Work request
Starting from the line that contains "- split; [done|simpl; lia].", output every remaining line of the records below exactly as it appears, that line and the last one included.
___ Extracted data ___
Lemma db_observe d V p : db_at d V p -> observe d = V !! p.
Proof.
  intros (l & _ & -> & Hat). unfold observe. destruct (user_view l !! p) as [e|] eqn:E.
  - destruct (db_at_observe l d p e Hat E) as (-> & -> & ->). by destruct e.
  - destruct Hat as (q & _ & Hst). cbn [Valid db_iterator DBIter_iterator]. destruct (db_valid d); [|done].
    destruct Hst as (i & e & He & Hsh & -> & _). by rewrite (cnt_lookup _ _ l i e He Hsh) in E.
Qed.

(** The target of a [Seek] becomes an internal key, eight bytes longer. *)
Definition op_fits (op : IterOp) : Prop := match op with OpSeek target => blen target + 8 < 2 ^ 32 | _ => True end.

Lemma db_step_ok d V p op q : db_at d V p -> op_fits op -> list_step user_comparator_ V p op = Some q ->
  exists d', iter_step d op = Some d' /\ db_at d' V q.
Proof.
  intros (l & Hl & -> & Hat) Hop Hs.
  cut (exists d', iter_step d op = Some d' /\ db_at_list l d' q); [intros (d' & E & Hd); exists d'; split; [exact E|]; by exists l|].
  destruct op as [target| | | |]; cbn [list_step iter_step op_fits] in *.
  - destruct (blen target <? 2 ^ 32); [|done]. injection Hs as <-. by apply (db_Seek_ok l d p).
  - injection Hs as <-. by apply (db_SeekToFirst_ok l d p).
  - injection Hs as <-. by apply (db_SeekToLast_ok l d p).
  - destruct (Nat.ltb_spec p (length (user_view l))); [|done]. injection Hs as <-. by apply (db_Next_ok l Hl).
  - destruct (Nat.ltb_spec p (length (user_view l))); [|done]. injection Hs as <-. by apply (db_Prev_ok l Hl).
Qed.

Lemma NewDBIterator_at l it i seed : entries_ok l -> at_pos it l i ->
  db_at (NewDBIterator it seed) (user_view l) (length (user_view l)).
Proof.
  intros Hl Ha. exists l. split; [done|]. split; [done|]. exists i. unfold NewDBIterator.
  destruct (period_step (newRandom seed) (newRandom_range seed)) as (p & rnd & -> & Hp & Hr & _).
  split; [|done]. split; [done|]. split; [done|]. split; [done|]. simpl. lia.
Qed.

(** The iterator of the database shows the user's view at its snapshot.  Over
    an internal iterator that walks sorted entries with well-formed keys, any
    walk, with turns anywhere, shows what the same walk shows on the list of the
    newest visible values of the user keys that are not deleted at the snapshot;
    no walk gets stuck, the sampling of reads included. *)
Theorem db_iterator_refines (l : list entry) (internal_iter : I) (i : nat) (seed : Z) (ops : list IterOp)
    (t : list (option entry)) :
  entries_ok l -> at_pos internal_iter l i -> Forall op_fits ops ->
  list_trace user_comparator_ (user_view l) (length (user_view l)) ops = Some t ->
  iter_trace (H := DBIter_iterator user_comparator_ snap fuel) (NewDBIterator internal_iter seed) ops = Some t.
Proof.
  intros Hl Ha Hops. apply (trace_ok user_comparator_ (user_view l) (fun d p => db_at d (user_view l) p) op_fits).
  - intros d p. apply db_observe.
  - intros d p op q. apply db_step_ok.
  - by apply (NewDBIterator_at l _ i).
  - exact Hops.
Qed.
End Walk.

(** Overwritten, deleted and future entries; the walk turns twice. *)
Definition scan_entries : list (bytes * bytes) :=
  [(mkInternalKey (str "a") 5 kTypeValue, str "new"); (mkInternalKey (str "a") 2 kTypeValue, str "old");
   (mkInternalKey (str "b") 6 kTypeDeletion, []); (mkInternalKey (str "b") 3 kTypeValue, str "x");
   (mkInternalKey (str "c") 9 kTypeValue, str "future"); (mkInternalKey (str "c") 4 kTypeValue, str "z")].

Lemma db_iterator_refines_witness :
  iter_trace (H := DBIter_iterator (Iterator0 := ListIter_iterator (InternalKeyComparator BytewiseComparator))
      BytewiseComparator 6 7) (NewDBIterator (mkListIter scan_entries 6) 301)
    [OpSeekToFirst; OpNext; OpPrev; OpNext; OpNext; OpSeek (str "b"); OpPrev] =
  Some [Some (str "a", str "new"); Some (str "c", str "z"); Some (str "a", str "new"); Some (str "c", str "z");
        None; Some (str "c", str "z"); Some (str "a", str "new")].
Proof.
  apply (@db_iterator_refines ListIter (ListIter_iterator (InternalKeyComparator BytewiseComparator))
    BytewiseComparator BytewiseComparator_ok (ListIter_ok _) 6 7) with scan_entries 6%nat.
  - vm_compute. split; discriminate.
  - split; [..|simpl; lia].
    + repeat constructor; vm_compute; reflexivity.
    + repeat constructor; eexists; vm_compute; reflexivity.
    + repeat constructor; vm_compute; reflexivity.
  - split; [done|simpl; lia].
  - repeat constructor.
  - vm_compute. reflexivity.
Defined.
___
Expected answer
  - split; [done|simpl; lia].
  - repeat constructor.
  - vm_compute. reflexivity.
Defined.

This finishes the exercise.